Saved data entries:

(** X18 (building again from the parse). For a result whose numbers [Number]
    represents exactly (and whose gas limit and gas price are not zero), the
    config read off the parse of its [rawTx] (the recipient put back in
    checksum case by [toChecksumAddress]) is accepted and gives the same raw
    transaction, the same addresses and the same upfront cost. *)
Theorem rebuilt_from_recovered :
  (forall config res out,
      genRawTransaction config = Ok res ->
      exactRange (tc_gasLimit config) (tc_gasPrice config) (tc_value config)
                 (tc_data config) = true ->
      recoverRawTransaction (tr_rawTx res) = Ok out ->
      exists res',
        genRawTransaction (transactionOfRecovered out) = Ok res'
        /\ tr_rawTx res' = tr_rawTx res
        /\ tr_senderAddress res' = tr_senderAddress res
        /\ tr_upfrontCost res' = tr_upfrontCost res)
  /\ (forall config res out,
         genRawDeployment config = Ok res ->
         exactRange (dc_gasLimit config) (dc_gasPrice config) (dc_value config)
                    (dc_bytecode config) = true ->
         recoverRawTransaction (dr_rawTx res) = Ok out ->
         exists res',
           genRawDeployment (deploymentOfRecovered out) = Ok res'
           /\ dr_rawTx res' = dr_rawTx res
           /\ dr_deployerAddress res' = dr_deployerAddress res
           /\ dr_contractAddress res' = dr_contractAddress res
           /\ dr_upfrontCost res' = dr_upfrontCost res).
Proof.
  assert (P : 2 ^ 53 < 2 ^ 256) by reflexivity.
  split.
  - intros config res out H Hrange Hparse.
    pose proof H as H0.
    apply genRawTransaction_Ok in H
      as (gl & gp & to & data & v & tx & sender & Egl & Egp & Eto & Edata & Ev
          & Hto & Hgp & Hgl & Hv & Hdata & Hrhex & Htx & Hsender & Eres).
    rewrite Egl, Egp, Ev, Edata in Hrange.
    destruct (exactRange_Some _ _ _ _ Hrange)
      as ((Ngl & Bgl) & (Ngp & Bgp) & Bv & Hlen).
    rewrite (recover_built config res gl gp v to data) in Hparse
      by (assumption || lia).
    rewrite !encodedValue_exact in Hparse by assumption.
    rewrite !Number_of_bigint_exact in Hparse by assumption.
    inversion Hparse; subst out. clear Hparse.
    subst res. cbn [tr_rawTx tr_senderAddress tr_upfrontCost tr_r tr_s tr_v].
    unfold transactionOfRecovered.
    cbn [rr_gasLimit rr_gasPrice rr_to rr_data rr_value rr_r option_map].
    rewrite (toChecksumAddress_toLowerCase to Hto).
    pose proof (rebuilt_transaction gp gl v (Some to) data (tc_r config) tx sender
                  Hgp Hgl Hv Hdata (isValidChecksumAddress_hex _ Hto) Hrhex
                  Bgp Bgl Bv Htx Hsender)
      as Hre.
    assert (Hn : signatureValue (orDefault (tc_r config) HARDCODED_R) <> 0).
    { pose proof (built_signature _ _ _ _ _ _ _ _ Hgp Hgl Hv Hrhex Htx Hsender). lia. }
    destruct (printed_signature _ Hn) as (Pv & _ & _).
    eexists. split.
    + eapply (genRawTransaction_intro _ _ _ _ to _ tx sender);
        cbn [tc_gasLimit tc_gasPrice tc_to tc_data tc_value tc_r];
        try reflexivity; try (now apply truthy_JsInt);
        try apply isValidHex_JsInt; try apply isValidHex_hexOfBytes;
        try assumption.
    + repeat split; reflexivity.
  - intros config res out H Hrange Hparse.
    pose proof H as H0.
    apply genRawDeployment_Ok in H
      as (gl & gp & data & v & tx & sender & ab & Egl & Egp & Edata & Ev
          & Hgp & Hgl & Hv & Hdata & Hrhex & Htx & Hsender & Hab & Eres).
    rewrite Egl, Egp, Ev, Edata in Hrange.
    destruct (exactRange_Some _ _ _ _ Hrange)
      as ((Ngl & Bgl) & (Ngp & Bgp) & Bv & Hlen).
    rewrite (recover_built_deployment config res gl gp v data) in Hparse
      by (assumption || lia).
    rewrite !encodedValue_exact in Hparse by assumption.
    rewrite !Number_of_bigint_exact in Hparse by assumption.
    inversion Hparse; subst out. clear Hparse.
    subst res.
    cbn [dr_rawTx dr_deployerAddress dr_contractAddress dr_upfrontCost dr_r dr_s dr_v].
    unfold deploymentOfRecovered.
    cbn [rr_gasLimit rr_gasPrice rr_to rr_data rr_value rr_r option_map].
    pose proof (rebuilt_transaction gp gl v None data (dc_r config) tx sender
                  Hgp Hgl Hv Hdata eq_refl Hrhex Bgp Bgl Bv Htx Hsender) as Hre.
    assert (Hn : signatureValue (orDefault (dc_r config) HARDCODED_R) <> 0).
    { pose proof (built_signature _ _ _ _ _ _ _ _ Hgp Hgl Hv Hrhex Htx Hsender). lia. }
    destruct (printed_signature _ Hn) as (Pv & _ & _).
    eexists. split.
    + eapply (genRawDeployment_intro _ _ _ _ _ tx sender ab);
        cbn [dc_gasLimit dc_gasPrice dc_bytecode dc_value dc_r];
        try reflexivity; try (now apply truthy_JsInt);
        try apply isValidHex_JsInt; try apply isValidHex_hexOfBytes;
        try assumption.
    + repeat split; reflexivity.
Qed.

Lemma rebuilt_from_recovered_witness :
  exists res',
    genRawDeployment
      (deploymentOfRecovered
         {| rr_nonce := 0;
            rr_gasPrice := 1000000000;
            rr_gasLimit := 100000;
            rr_to := None;
            rr_value := 0;
            rr_data := "0x1234";
            rr_v := Some "0x1b";
            rr_r := Some HARDCODED_R;
            rr_s := Some HARDCODED_S |}) = Ok res'
    /\ dr_rawTx res' = dr_rawTx validDeploymentResult
    /\ dr_deployerAddress res' = dr_deployerAddress validDeploymentResult
    /\ dr_contractAddress res' = dr_contractAddress validDeploymentResult
    /\ dr_upfrontCost res' = dr_upfrontCost validDeploymentResult.
Proof.
  assert (Hparse : recoverRawTransaction (dr_rawTx validDeploymentResult)
                   = Ok {| rr_nonce := 0;
                           rr_gasPrice := 1000000000;
                           rr_gasLimit := 100000;
                           rr_to := None;
                           rr_value := 0;
                           rr_data := "0x1234";
                           rr_v := Some "0x1b";
                           rr_r := Some HARDCODED_R;
                           rr_s := Some HARDCODED_S |})
    by (vm_compute; reflexivity).
  exact (proj2 rebuilt_from_recovered validDeployment validDeploymentResult _
           genRawDeployment_validDeployment eq_refl Hparse).
Defined.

■ **PROBLEM DETAILS**
Each line of the data is to be transcribed exactly.

■ **EXERCISE OUTPUT**
(** X18 (building again from the parse). For a result whose numbers [Number]
    represents exactly (and whose gas limit and gas price are not zero), the
    config read off the parse of its [rawTx] (the recipient put back in
    checksum case by [toChecksumAddress]) is accepted and gives the same raw
    transaction, the same addresses and the same upfront cost. *)
Theorem rebuilt_from_recovered :
  (forall config res out,
      genRawTransaction config = Ok res ->
      exactRange (tc_gasLimit config) (tc_gasPrice config) (tc_value config)
                 (tc_data config) = true ->
      recoverRawTransaction (tr_rawTx res) = Ok out ->
      exists res',
        genRawTransaction (transactionOfRecovered out) = Ok res'
        /\ tr_rawTx res' = tr_rawTx res
        /\ tr_senderAddress res' = tr_senderAddress res
        /\ tr_upfrontCost res' = tr_upfrontCost res)
  /\ (forall config res out,
         genRawDeployment config = Ok res ->
         exactRange (dc_gasLimit config) (dc_gasPrice config) (dc_value config)
                    (dc_bytecode config) = true ->
         recoverRawTransaction (dr_rawTx res) = Ok out ->
         exists res',
           genRawDeployment (deploymentOfRecovered out) = Ok res'
           /\ dr_rawTx res' = dr_rawTx res
           /\ dr_deployerAddress res' = dr_deployerAddress res
           /\ dr_contractAddress res' = dr_contractAddress res
           /\ dr_upfrontCost res' = dr_upfrontCost res).
Proof.
  assert (P : 2 ^ 53 < 2 ^ 256) by reflexivity.
  split.
  - intros config res out H Hrange Hparse.
    pose proof H as H0.
    apply genRawTransaction_Ok in H
      as (gl & gp & to & data & v & tx & sender & Egl & Egp & Eto & Edata & Ev
          & Hto & Hgp & Hgl & Hv & Hdata & Hrhex & Htx & Hsender & Eres).
    rewrite Egl, Egp, Ev, Edata in Hrange.
    destruct (exactRange_Some _ _ _ _ Hrange)
      as ((Ngl & Bgl) & (Ngp & Bgp) & Bv & Hlen).
    rewrite (recover_built config res gl gp v to data) in Hparse
      by (assumption || lia).
    rewrite !encodedValue_exact in Hparse by assumption.
    rewrite !Number_of_bigint_exact in Hparse by assumption.
    inversion Hparse; subst out. clear Hparse.
    subst res. cbn [tr_rawTx tr_senderAddress tr_upfrontCost tr_r tr_s tr_v].
    unfold transactionOfRecovered.
    cbn [rr_gasLimit rr_gasPrice rr_to rr_data rr_value rr_r option_map].
    rewrite (toChecksumAddress_toLowerCase to Hto).
    pose proof (rebuilt_transaction gp gl v (Some to) data (tc_r config) tx sender
                  Hgp Hgl Hv Hdata (isValidChecksumAddress_hex _ Hto) Hrhex
                  Bgp Bgl Bv Htx Hsender)
      as Hre.
    assert (Hn : signatureValue (orDefault (tc_r config) HARDCODED_R) <> 0).
    { pose proof (built_signature _ _ _ _ _ _ _ _ Hgp Hgl Hv Hrhex Htx Hsender). lia. }
    destruct (printed_signature _ Hn) as (Pv & _ & _).
    eexists. split.
    + eapply (genRawTransaction_intro _ _ _ _ to _ tx sender);
        cbn [tc_gasLimit tc_gasPrice tc_to tc_data tc_value tc_r];
        try reflexivity; try (now apply truthy_JsInt);
        try apply isValidHex_JsInt; try apply isValidHex_hexOfBytes;
        try assumption.
    + repeat split; reflexivity.
  - intros config res out H Hrange Hparse.
    pose proof H as H0.
    apply genRawDeployment_Ok in H
      as (gl & gp & data & v & tx & sender & ab & Egl & Egp & Edata & Ev
          & Hgp & Hgl & Hv & Hdata & Hrhex & Htx & Hsender & Hab & Eres).
    rewrite Egl, Egp, Ev, Edata in Hrange.
    destruct (exactRange_Some _ _ _ _ Hrange)
      as ((Ngl & Bgl) & (Ngp & Bgp) & Bv & Hlen).
    rewrite (recover_built_deployment config res gl gp v data) in Hparse
      by (assumption || lia).
    rewrite !encodedValue_exact in Hparse by assumption.
    rewrite !Number_of_bigint_exact in Hparse by assumption.
    inversion Hparse; subst out. clear Hparse.
    subst res.
    cbn [dr_rawTx dr_deployerAddress dr_contractAddress dr_upfrontCost dr_r dr_s dr_v].
    unfold deploymentOfRecovered.
    cbn [rr_gasLimit rr_gasPrice rr_to rr_data rr_value rr_r option_map].
    pose proof (rebuilt_transaction gp gl v None data (dc_r config) tx sender
                  Hgp Hgl Hv Hdata eq_refl Hrhex Bgp Bgl Bv Htx Hsender) as Hre.
    assert (Hn : signatureValue (orDefault (dc_r config) HARDCODED_R) <> 0).
    { pose proof (built_signature _ _ _ _ _ _ _ _ Hgp Hgl Hv Hrhex Htx Hsender). lia. }
    destruct (printed_signature _ Hn) as (Pv & _ & _).
    eexists. split.
    + eapply (genRawDeployment_intro _ _ _ _ _ tx sender ab);
        cbn [dc_gasLimit dc_gasPrice dc_bytecode dc_value dc_r];
        try reflexivity; try (now apply truthy_JsInt);
        try apply isValidHex_JsInt; try apply isValidHex_hexOfBytes;
        try assumption.
    + repeat split; reflexivity.
Qed.

Lemma rebuilt_from_recovered_witness :
  exists res',
    genRawDeployment
      (deploymentOfRecovered
         {| rr_nonce := 0;
            rr_gasPrice := 1000000000;
            rr_gasLimit := 100000;
            rr_to := None;
            rr_value := 0;
            rr_data := "0x1234";
            rr_v := Some "0x1b";
            rr_r := Some HARDCODED_R;
            rr_s := Some HARDCODED_S |}) = Ok res'
    /\ dr_rawTx res' = dr_rawTx validDeploymentResult
    /\ dr_deployerAddress res' = dr_deployerAddress validDeploymentResult
    /\ dr_contractAddress res' = dr_contractAddress validDeploymentResult
    /\ dr_upfrontCost res' = dr_upfrontCost validDeploymentResult.
Proof.
  assert (Hparse : recoverRawTransaction (dr_rawTx validDeploymentResult)
                   = Ok {| rr_nonce := 0;
                           rr_gasPrice := 1000000000;
                           rr_gasLimit := 100000;
                           rr_to := None;
                           rr_value := 0;
                           rr_data := "0x1234";
                           rr_v := Some "0x1b";
                           rr_r := Some HARDCODED_R;
                           rr_s := Some HARDCODED_S |})
    by (vm_compute; reflexivity).
  exact (proj2 rebuilt_from_recovered validDeployment validDeploymentResult _
           genRawDeployment_validDeployment eq_refl Hparse).
Defined.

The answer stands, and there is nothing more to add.